Fig. 3.

FRET and photoactivation-based assays confirm that redistribution of FRB-tagged Golgi enzymes to the ER is due to rapamycin-mediated complexation of recycling enzymes with an FKBP12-tagged ER trap. (A) HeLa cells expressing Ii-FKBP12-Cer and Man II-FRB-Venus were treated with cycloheximide ± rapamycin for 4 h.
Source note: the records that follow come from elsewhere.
Lemma size_insert_le {A} (m : gmap str A) i x : (size (<[i := x]> m) <= S (size m))%nat.
Proof. rewrite map_size_insert. destruct (m !! i); simpl; lia. Qed.

Lemma size_delete_le {A} (m : gmap str A) i : (size (delete i m) <= size m)%nat.
Proof. rewrite map_size_delete. destruct (m !! i); simpl; lia. Qed.

Lemma general_insert m i k :
  (size (general_in_flight (<[i := k]> m))
   <= size (general_in_flight m) + if uses_reserved_lane (k_class k) then 0 else 1)%nat.
Proof.
  unfold general_in_flight. rewrite map_filter_insert. case_decide as Hd; simpl in Hd.
  - apply not_true_is_false in Hd as ->.
    etrans; [apply size_insert_le|]. lia.
  - rewrite map_filter_delete. etrans; [apply size_delete_le|]. lia.
Qed.

Lemma general_delete m i : (size (general_in_flight (delete i m)) <= size (general_in_flight m))%nat.
Proof. unfold general_in_flight. rewrite map_filter_delete. apply size_delete_le. Qed.

(** ** Critical sections *)

Section controller.
Context (limits : ActivationAdmissionLimits).
Implicit Types (st : ControllerState) (key : AdmissionKey) (id : str).

Lemma push_row_Ok st key st' :
  push_row st key = Ok st' →
  queued st (k_id key) ∨
  (entries (c_queue st') = entries (c_queue st) ++ [mkEntry key tt] ∧
   c_waiters st' = c_waiters st ∧ c_in_flight st' = c_in_flight st ∧ c_suspended st' = c_suspended st ∧
   (queue_ok (c_queue st) → queue_ok (c_queue st'))).
Proof.
  unfold push_row. intros Hp. res_inv. right. simpl.
  match goal with Hq : push _ _ = Ok _ |- _ => rename Hq into Hpush end.
  pose proof (push_cases (c_queue st) (mkEntry key tt)) as Hc. simpl in Hc.
  destruct (validate_key key); [|congruence]. destruct (decide _); [congruence|].
  destruct Hc as (q & Hq & He & _). split_and!; try done; [congruence|]. intros Hok.
  by eapply push_ok.
Qed.

Lemma in_flight_register st key st' : acquire_register limits st key = Ok st' → c_in_flight st' = c_in_flight st.
Proof.
  unfold acquire_register. intros Hr. case_match_in Hr. res_inv. simpl.
  destruct (decide (queued st (k_id key))); [by injection Ha as <-|]. res_inv.
  by destruct (push_row_Ok _ _ _ Ha) as [?|(_ & _ & ? & _)].
Qed.

Lemma in_flight_resume st key st' : resume_register st key = Ok st' → c_in_flight st' = c_in_flight st.
Proof.
  unfold resume_register. intros Hr. case_match_in Hr. res_inv. simpl.
  destruct (decide (queued st (k_id key))); [by injection Ha as <-|].
  by destruct (push_row_Ok _ _ _ Ha) as [?|(_ & _ & ? & _)].
Qed.

Lemma in_flight_restore st key o st' : restore_queued limits st key = Ok (o, st') → c_in_flight st' = c_in_flight st.
Proof.
  unfold restore_queued. intros Hr. destruct (decide _) as [|Hno]; [by injection Hr as <- <-|].
  destruct (check_queue_capacity limits st key); [|by injection Hr as <- <-]. res_inv.
  destruct (push_row_Ok _ _ _ Ha) as [?|(_ & _ & ? & _)]; [|congruence]. naive_solver.
Qed.

Lemma in_flight_forget st id : c_in_flight (forget st id).2 = c_in_flight st.
Proof. unfold forget. by destruct (remove (c_queue st) id) as [[?|] ?]. Qed.

(** A granted task: the clock readings may select different rows, but the row that is
    popped is a registered waiter that capacity admits. *)
Lemma poll_acquire_Some st id peek_ms pop_ms st' :
  poll_acquire limits st id peek_ms pop_ms = Some st' →
  ∃ next entry q,
    peek_next_where (c_queue st) peek_ms (selectable limits st) = Some next ∧ entry_id next = id ∧
    pop_next_where (c_queue st) pop_ms (selectable limits st) = Some (entry, q) ∧
    admitted (entries (c_queue st)) (selectable limits st) entry ∧
    st' = mkState q (c_waiters st ∖ {[id]}) (<[id := e_key entry]> (c_in_flight st)) (c_suspended st).
Proof.
  unfold poll_acquire. destruct (peek_next_where _ _ _) as [next|] eqn:Hpeek; cbn [mbind option_bind]; [|done].
  destruct (str_eqb_spec (k_id (e_key next)) id) as [Hid|]; [|done].
  destruct (pop_next_where _ pop_ms _) as [[entry q]|] eqn:Hpop; cbn [mbind option_bind]; [|done].
  intros [= <-]. exists next, entry, q. split_and!; try done.
  pose proof (pop_spec (c_queue st) pop_ms (selectable limits st)) as Hs. rewrite Hpop in Hs. apply Hs.
Qed.

Lemma selectable_true st k u :
  selectable limits st k u = true ↔
  k_id k ∈ c_waiters st ∧
  reserved_lane_decision (k_class k) (mkCapacity (al_total_slots limits) (al_dialogue_delivery_slots limits))
    (in_flight_usage (c_in_flight st)) = Admit.
Proof. unfold selectable. by rewrite andb_true_iff, !bool_decide_eq_true. Qed.

(** The expectation of the source that a peeked row can be popped: whatever the clock reads,
    the pop finds a row. *)
Lemma pop_after_peek st peek_ms pop_ms next :
  peek_next_where (c_queue st) peek_ms (selectable limits st) = Some next →
  is_Some (pop_next_where (c_queue st) pop_ms (selectable limits st)).
Proof.
  rewrite peek_pop. intros Hpeek.
  destruct (pop_next_where (c_queue st) peek_ms _) as [[e q]|] eqn:Hpop; [|done].
  pose proof (pop_spec (c_queue st) peek_ms (selectable limits st)) as Hs. rewrite Hpop in Hs.
  pose proof (pop_spec (c_queue st) pop_ms (selectable limits st)) as Hs'.
  destruct (pop_next_where (c_queue st) pop_ms _); [by eexists|].
  exfalso. eapply Hs', Hs.
Qed.

(** ** Capacity *)

Definition within_capacity st : Prop :=
  (N.of_nat (size (c_in_flight st)) <= al_total_slots limits)%N ∧
  (N.of_nat (size (general_in_flight (c_in_flight st))) + al_dialogue_delivery_slots limits
   <= al_total_slots limits)%N.

Lemma within_capacity_delete st st' id :
  c_in_flight st' = delete id (c_in_flight st) → within_capacity st → within_capacity st'.
Proof.
  unfold within_capacity. intros -> [H1 H2]. pose proof (size_delete_le (c_in_flight st) id).
  pose proof (general_delete (c_in_flight st) id). lia.
Qed.

Lemma within_capacity_poll st id peek_ms pop_ms st' :
  within_capacity st → poll_acquire limits st id peek_ms pop_ms = Some st' → within_capacity st'.
Proof.
  intros [H1 H2] (next & entry & q & _ & _ & _ & [_ Hsel] & ->)%poll_acquire_Some.
  apply selectable_true in Hsel as [_ Hadm].
  pose proof (usage_split (c_in_flight st)) as Hsplit.
  apply reserved_lane_spec in Hadm; [|simpl; lia]. simpl in Hadm.
  pose proof (size_insert_le (c_in_flight st) id (e_key entry)).
  pose proof (general_insert (c_in_flight st) id (e_key entry)).
  unfold within_capacity. simpl. destruct (uses_reserved_lane (k_class (e_key entry))); lia.
Qed.

Lemma reachable_capacity allowed s :
  (al_dialogue_delivery_slots limits <= al_total_slots limits)%N →
  reachable limits allowed s → within_capacity (sys_state s).
Proof.
  intros Hlim. induction 1 as [|e s s' _ IH _ Hstep].
  { unfold within_capacity, general_in_flight. simpl. rewrite map_filter_empty, !map_size_empty. lia. }
  destruct Hstep; simpl in *;
    try (by eapply within_capacity_delete; [reflexivity|]);
    try (by eapply within_capacity_poll);
    unfold within_capacity in *.
  - by erewrite in_flight_restore.
  - by rewrite in_flight_forget.
  - by erewrite in_flight_register.
  - done.
  - by erewrite in_flight_resume.
  - unfold poll_resume in *.
    destruct (poll_acquire limits st (k_id key) peek_ms pop_ms) as [st1|] eqn:Hp; [|done].
    simplify_option_eq. simpl. by eapply within_capacity_poll.
  - done.
  - done.
Qed.

(** ** Progress *)

Lemma waiter_served st now_ms e :
  e ∈ entries (c_queue st) → selectable limits st (e_key e) tt = true →
  ∃ id st', id ∈ c_waiters st ∧ queued st id ∧ poll_acquire limits st id now_ms now_ms = Some st'.
Proof.
  intros He Hsel. unfold poll_acquire. rewrite peek_pop.
  pose proof (pop_spec (c_queue st) now_ms (selectable limits st)) as Hs.
  destruct (pop_next_where _ _ _) as [[e' q']|].
  - destruct Hs as (([Hin Hadm] & _) & _). cbn [fmap option_fmap option_map fst mbind option_bind].
    exists (k_id (e_key e')). rewrite str_eqb_refl. eexists. split_and!; [| |done].
    + by apply selectable_true in Hadm as [? _].
    + unfold queued. apply list_elem_of_fmap. eauto.
  - exfalso. apply (Hs e). split; [done|]. by destruct (e_payload e).
Qed.
End controller.

(** ** Exclusive ownership *)

Definition hid (h : Handle) : str := k_id (handle_key h).
Definition is_permit (h : Handle) : bool := match h with Permit _ => true | _ => false end.
Definition is_parked (h : Handle) : bool := match h with Suspended _ | Resuming _ => true | _ => false end.
Definition is_waiting (h : Handle) : bool := match h with Acquiring _ | Resuming _ => true | _ => false end.

(** A live handle of a kind for an activation. *)
Definition owns (p : Handle → bool) (hs : list Handle) (id : str) : Prop :=
  ∃ h, h ∈ hs ∧ p h = true ∧ hid h = id.

Lemma owns_cons p h hs id : owns p (h :: hs) id ↔ (p h = true ∧ hid h = id) ∨ owns p hs id.
Proof. unfold owns. setoid_rewrite elem_of_cons. naive_solver. Qed.

Lemma owns_nil p id : owns p [] id ↔ False.
Proof. unfold owns. set_solver. Qed.

Lemma owns_permutation p hs hs' id : hs ≡ₚ hs' → owns p hs id ↔ owns p hs' id.
Proof. unfold owns. intros Hp. by setoid_rewrite Hp. Qed.

Lemma not_owned p hs id : id ∉ map hid hs → ¬ owns p hs id.
Proof. intros Hno (h & Hh & _ & <-). apply Hno, list_elem_of_fmap. eauto. Qed.

Lemma owned_somehow hs id :
  id ∈ map hid hs → owns is_permit hs id ∨ owns is_parked hs id ∨ owns is_waiting hs id.
Proof.
  intros (h & -> & Hh)%list_elem_of_fmap. unfold owns.
  destruct h; [right; right|left|right; left|right; left]; eauto.
Qed.

(** Every activation has at most one live handle, and the state records exactly the handles. *)
Record exclusive (st : ControllerState) (hs : list Handle) : Prop := {
  ex_queue : queue_ok (c_queue st);
  ex_nodup : NoDup (map hid hs);
  ex_permit id : is_Some (c_in_flight st !! id) ↔ owns is_permit hs id;
  ex_parked id : is_Some (c_suspended st !! id) ↔ owns is_parked hs id;
  ex_waiting id : id ∈ c_waiters st ↔ owns is_waiting hs id;
  ex_queued id : id ∈ c_waiters st → queued st id;
  ex_running id : queued st id → c_in_flight st !! id = None
}.

Lemma exclusive_permutation st hs hs' : hs ≡ₚ hs' → exclusive st hs → exclusive st hs'.
Proof.
  intros Hp [? Hnd]. split; try done; [by rewrite <- Hp| | |]; intros id;
    rewrite <- (owns_permutation _ _ _ id Hp); auto.
Qed.

Section exclusive.
Context (limits : ActivationAdmissionLimits).
Implicit Types (st : ControllerState) (hs : list Handle).

(** The events of a runtime that reads one clock per critical section and forgets no
    activation that is still owned. *)
Definition orderly (e : event) (s : System) : Prop :=
  match e with
  | EvAcquired _ peek_ms pop_ms | EvResumed _ peek_ms pop_ms => peek_ms = pop_ms
  | EvForget id => id ∉ map hid (handles s)
  | _ => True
  end.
Confocal images of cells before and after photobleaching of the cellular Man II-FRB-Venus within the region indicated by the dashed line (red). (B) Percentage of FRET between Man II-FRB-Venus and Ii-FKBP12-Cer in HeLa cells imaged according to protocol described in A. (C) Golgi pool of Man II-FRB-PAmCh, transiently coexpressed in HeLa cells with Ii-FKBP12-Cer and SiT-EGFP, was selectively photoactivated within the region indicated by the dashed line. The Golgi region was identified by SiT-EGFP fluorescence. Images of a cell before photoactivation (preactivation), immediately after photoactivation (postactivation, 0 h), and after 3 h of incubation with cycloheximide ± rapamycin (postactivation, 3 h) (D) Golgi pool of Man II-FKBP12-PAmCh in HeLa cells, transiently coexpressed with Ii-FKBP12-Cer and SiT-EGFP, was selectively photoactivated within the region indicated by the dashed line. Images of a cell before photoactivation (preactivation), immediately after photoactivation (postactivation, 0 h), and after 3 h of incubation with cycloheximide ± rapamycin (postactivation, 3 h). (Scale bars: 10 μm.)